PMF is characterized by proliferation of the granulocytic and megakaryocytic lineage of cells with a marked reduction in the erythroid precursors. Similar to ET, patients with PMF typically present with mutations in one of three genes: JAK2 in 55–65%, CALR in 20–25%, and MPL in 6–7% of cases (Baxter et al. 2005; Klampfl et al. 2013; Nangalia et al. 2013; Rumi et al. 2014). An estimated 10–15% display a “triple-negative” subtype, where cells do not harbor a mutation in any of the three genes: JAK2, MPL, or CALR. The patients with “triple-negative” morphology exhibit the shortest median survival for PMF (Rumi et al. 2014). Studies have shown that about 20% of the patients suffering from PMF progress to acute leukemia (Mesa et al. 2005; Okamura et al. 2001).
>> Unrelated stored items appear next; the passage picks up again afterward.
(** The check of [topKCandidates] in the text path. *)
Lemma validateTextRequest_topK request config :
  JsString.blank (ClassifyTextRequest.text request) = false ->
  JsString.blank (ClassifyTextRequest.datasetId request) = false ->
  ClassifyTextRequest.config request = Some config ->
  validateTextRequest request
  = if ((ClassificationConfig.topKCandidates config <? 1)%Z
        || (100 <? ClassificationConfig.topKCandidates config)%Z)
    then Raised (ThrownValidation
                   (createValidationError "Top K candidates must be between 1 and 100"
                      (Some "config.topKCandidates")))
    else Returned tt.
Proof.
  intros Ht Hd Hc. unfold validateTextRequest. rewrite Ht, Hd, Hc. reflexivity.
Qed.

(** Whatever the request, a rejected text request raises a validation
    error. *)
Lemma validateTextRequest_raises request t :
  validateTextRequest request = Raised t -> exists e, t = ThrownValidation e.
Proof.
  unfold validateTextRequest, andThen, throwIf.
  destruct (JsString.blank (ClassifyTextRequest.text request)).
  { intros H. inversion H. eauto. }
  destruct (JsString.blank (ClassifyTextRequest.datasetId request)).
  { intros H. inversion H. eauto. }
  destruct (ClassifyTextRequest.config request) as [c|].
  - destruct (_ || _); intros H; inversion H. eauto.
  - intros H; inversion H. eauto.
Qed.

Lemma validatePDFFile_spec file :
  validatePDFFile file
  = match file with
    | None =>
        Raised (ThrownValidation (createValidationError "PDF file is required" (Some "file")))
    | Some f =>
        if negb (JsString.endsWith (JsString.toLowerCase (File.name f)) ".pdf")
        then Raised (ThrownValidation
                       (createValidationError "Only PDF files are supported" (Some "file")))
        else if (maxSize <? File.size f)%N
        then Raised (ThrownValidation
                       (createValidationError "PDF file size must be less than 50MB"
                          (Some "file")))
        else if (File.size f =? 0)%N
        then Raised (ThrownValidation
                       (createValidationError "PDF file cannot be empty" (Some "file")))
        else Returned tt
    end.
Proof.
  destruct file as [f|]; [|reflexivity].
  unfold validatePDFFile, andThen, throwIf.
  destruct (negb _); [reflexivity|].
  destruct (_ <? _)%N; [reflexivity|].
  destruct (_ =? _)%N; reflexivity.
Qed.

Lemma validatePDFFile_bad file :
  badFile file ->
  exists message,
    validatePDFFile file
    = Raised (ThrownValidation (createValidationError message (Some "file"))).
Proof.
  intros H. rewrite validatePDFFile_spec.
  destruct file as [f|]; [|eauto].
  simpl in H.
  destruct (JsString.endsWith _ _) eqn:E; simpl; [|eauto].
  destruct (maxSize <? File.size f)%N eqn:L; [eauto|].
  destruct (File.size f =? 0)%N eqn:Z; [eauto|].
  exfalso. apply N.ltb_ge in L. apply N.eqb_neq in Z.
  unfold maxSize in L.
  destruct H as [H|[H|H]]; [congruence|lia|discriminate].
Qed.

End ServiceFacts.
Lemma main_reports_the_validation_error_witness :
  exists msg,
    In msg validation_messages
    /\ calculate_present_value (PyFloat (of_Z 50))
         (PyFloat (rate_of_percentage (of_Z 50))) (PyInt (60 * 12)) (PyInt 12)
       = Raise (ValueError msg)
    /\ main (fun _ => inl (of_Z 50)) (fun _ => inl 60) (fun _ => "") (fun _ => "")
         (Console ["50"; "50"; "60"] [])
       = (inl tt, Console [] ([] ++ banner ++ prompts ++ [error_line msg])%list).
Proof.
  assert (Hno : ~ (payment_accepted (NFloat (of_Z 50))
                   /\ rate_accepted (NFloat (rate_of_percentage (of_Z 50)))
                   /\ 1 <= 60 <= 50))
    by (intros (_ & _ & H); lia).
  exact (main_reports_the_validation_error
           (fun _ => inl (of_Z 50)) (fun _ => inl 60) (fun _ => "") (fun _ => "")
           "50" "50" "60" [] [] (of_Z 50) (of_Z 50) 60
           eq_refl eq_refl eq_refl Hno).
Defined.

End CommandLine.

(* ================================================================== *)
(** ** The command-line program: the percentage *)

Section Percentage.
Import Binary64 Py LoanCalculator Spec Observed Main Binary64Facts CalculatorFacts.
Open Scope string_scope.
Open Scope Z_scope.

(** Quotients by 100 at the two ends of the accepted range. *)
Lemma of_Q_minus_half_unit : of_Q ((-1) # (2 * units_pos)) = Fin 0.
Proof. vm_compute. reflexivity. Qed.

Lemma of_Q_below_minus_half_unit : of_Q ((-51) # (100 * units_pos)) = Fin (-1).
Proof. vm_compute. reflexivity. Qed.

Lemma of_Q_next_after_100 :
  of_Q ((100 * units + 2 ^ 1028) # (100 * units_pos)) = Fin (units + 2 ^ 1022).
Proof. vm_compute. reflexivity. Qed.

(** The float after 100.0 is [2^-46] away. *)
Lemma representable_above_100 m :
  representable m -> 100 * units < m -> 100 * units + 2 ^ 1028 <= m.
Proof.
  intros (a & j & Ha & Hj & ->) Hm.
  assert (U : units = 2 ^ 46 * 2 ^ 1028) by (rewrite units_pow; reflexivity).
  assert (P : 0 < 2 ^ 1028) by (apply Z.pow_pos_nonneg; lia).
  destruct (Z_lt_le_dec j 1028) as [Hlt|Hge].
  - exfalso.
    assert (2 ^ j <= 2 ^ 1027) by (apply Z.pow_le_mono_r; lia).
    assert (E : 2 ^ 1028 = 2 * 2 ^ 1027) by reflexivity.
    assert (0 < 2 ^ 1027) by (apply Z.pow_pos_nonneg; lia).
    assert (F : 2 ^ 53 = 9007199254740992) by reflexivity.
    assert (G : 2 ^ 46 = 70368744177664) by reflexivity.
    rewrite U, E, G in Hm. rewrite F in Ha. nia.
  - replace j with ((j - 1028) + 1028) in * by lia.
    rewrite Z.pow_add_r in * by lia.
    assert (0 < 2 ^ (j - 1028)) by (apply Z.pow_pos_nonneg; lia).
    set (t := a * 2 ^ (j - 1028)) in *.
    assert (E : a * (2 ^ (j - 1028) * 2 ^ 1028) = t * 2 ^ 1028) by (unfold t; ring).
    rewrite E in *. rewrite U in *.
    assert (G : 2 ^ 46 = 70368744177664) by reflexivity. rewrite G in *.
    nia.
Qed.

Lemma rate_of_percentage_fin m :
  rate_of_percentage (Fin m) = of_Q (to_Q m / 100).
Proof.
  unfold rate_of_percentage, fdiv. apply of_Q_Qeq.
  rewrite (to_Q_scale 100). reflexivity.
Qed.
Lemma process_links_fetch_budget_witness :
  (calls (snd (process_links throttled_env
                 [tiktok_url; "https://unknown.example/1"] (init_world 0)))
   <= calls (init_world 0)
      + 4 * length (known_links [tiktok_url; "https://unknown.example/1"]))%nat.
Proof. apply process_links_fetch_budget, sample_env_ok. Defined.

Lemma process_links_keeps_order_witness :
  timestamps_wf
    (snd (process_links throttled_env ["https://www.instagram.com/p/C1/"]
            paced_world)).
Proof.
  apply (process_links_keeps_order throttled_env
           ["https://www.instagram.com/p/C1/"] paced_world);
    [apply sample_env_ok | apply paced_world_wf].
Defined.

Lemma batch_records_columns_witness :
  exists record,
    batch_results (process_links unconfigured_env ["https://x.com/u/status/123"]
                     (init_world 0)) !! 0%nat = Some record /\
    record !! "error" = Some (VStr "X/Twitter not configured") /\
    record !! "url" = Some VNone /\
    record !! "platform" = Some VNone /\
    record !! "hashtags" = None.
Proof.
  destruct (batch_records_columns unconfigured_env ["https://x.com/u/status/123"]
              (init_world 0) (sample_env_ok _ _) ltac:(discriminate))
    as (rows & w' & Heach & _ & Hrows).
  assert (Hrow : rows !! 0%nat =
                 Some ({[ "error" := VStr "X/Twitter not configured" ]} : Dict)).
  { injection Heach as <- _. reflexivity. }
  destruct (Hrows 0%nat _ Hrow) as (record & Hrecord & _ & Hkept & Hnull & Hgone).
  exists record. split_and!.
  - exact Hrecord.
  - apply Hkept; [in_list | reflexivity].
  - apply Hnull; [in_list | reflexivity].
  - apply Hnull; [in_list | reflexivity].
  - apply Hgone. unfold standard_columns. intros Hin.
    apply list_elem_of_In in Hin. simpl in Hin.
    repeat (destruct Hin as [Hin | Hin]; [discriminate|]). exact Hin.
Defined.

Lemma platform_stats_entries_witness :
  batch_stats (process_links unconfigured_env
                 ["https://example.org/a"; tiktok_url; "https://example.org/b"]
                 (init_world 0)) !! VStr "unknown" = Some (mkStats 2 0 2) /\
  (1 <= total (mkStats 2 0 2) <=
   Z.of_nat (length (batch_results (process_links unconfigured_env
      ["https://example.org/a"; tiktok_url; "https://example.org/b"]
      (init_world 0)))))%Z.
Proof.
  split; [vm_compute; reflexivity|].
  apply (platform_stats_entries unconfigured_env
           ["https://example.org/a"; tiktok_url; "https://example.org/b"]
           (init_world 0) (VStr "unknown") (mkStats 2 0 2)).
  vm_compute. reflexivity.
Defined.
(** X21.  [main] on a user whose profile request hands back a falsy
    value (a failed request, or a 200 with an empty body): the analysis
    raises nothing and the profile request is the only request the
    program sends; the report that [main] then prints is the one line that
    no analysis data is available.  (What the analyzer's methods print
    before the report is not among the lines of the model.) *)
Theorem main_without_profile (E : env) (ord : counter_order) (fuel : nat)
    (now : Z) (token username : string) (j : json) :
  fetches E (user_request username) j → truthy j = false →
  ∃ s',
    main E ord fuel now token username = (Ok ([NoAnalysisData], Done ()), s')
    ∧ sent s' = [user_request username].
Proof.
  intros Hinfo Hj.
  destruct (fetch_once E _ None _ (new_analyzer now) ltac:(by intros r Hr)
              Hinfo) as (s1 & Hrun1 & Hsent1).
  assert (Hrun : analyze_user_activity E Terminal fuel username
                   (new_analyzer now) = (Ok None, s1)).
  { unfold analyze_user_activity, get_user_info.
    by rewrite (bind_ok _ _ _ _ _ Hrun1), Hj. }
  exists s1. split; [|done].
  unfold main. by rewrite (bind_ok _ _ _ _ _ Hrun).
Qed.

(** X21 at a server that knows nobody. *)
Lemma main_without_profile_witness :
  ∃ s',
    main empty_world map_order 3 1700000000000000 "t" "ghost"
    = (Ok ([NoAnalysisData], Done ()), s')
    ∧ sent s' = [user_request "ghost"].
Proof.
  apply (main_without_profile empty_world map_order 3 1700000000000000 "t"
           "ghost" JNull); [by split|reflexivity].
Defined.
Due to the overlapping mutation profiles of these disorders, bone marrow morphology is considered a crucial criterion for accurate diagnosis in the recently published 2016 WHO guidelines. The current treatment strategies for PV and ET are aimed to prevent thrombosis and ease symptoms by means of phlebotomy or aspirin therapy (Landolfi et al. 2004; Marchioloi et al. 2013). Cytoreductive therapy with hydroxyurea or interferon-alpha is used as first line treatment for high-risk patients, while second line treatment for refractory patients includes the use of JAK inhibitors (Geyer et al. 2014). For patients with PMF, stem cell transplant and JAK2 inhibitors are available treatment options (Bose et al. 2017).

Several JAK inhibitors such as ruxolitinib, fedratinib, momelotinib, and pacritinib have undergone clinical trials in MPNs. Ruxolitinib is approved for the treatment of intermediate-risk and high-risk PMF (Cervantes et al. 2013; Verstovsek et al. 2012a), post-polycythemia vera myelofibrosis, post-essential thrombocythemia myelofibrosis, and hydroxyurea-resistant PV (FDA 2017; Verstovsek et al. 2014). Clinical trials testing pacritinib (Jain et al. 2016; Komrokji et al. 2015) and fedratinib (Pardanani et al. 2015) were placed on hold and terminated early, respectively, due to fatal side effects. Momelotinib failed to improve disease associated symptom as compared to ruxolitinib in phase III trials (Mesa et al. 2017).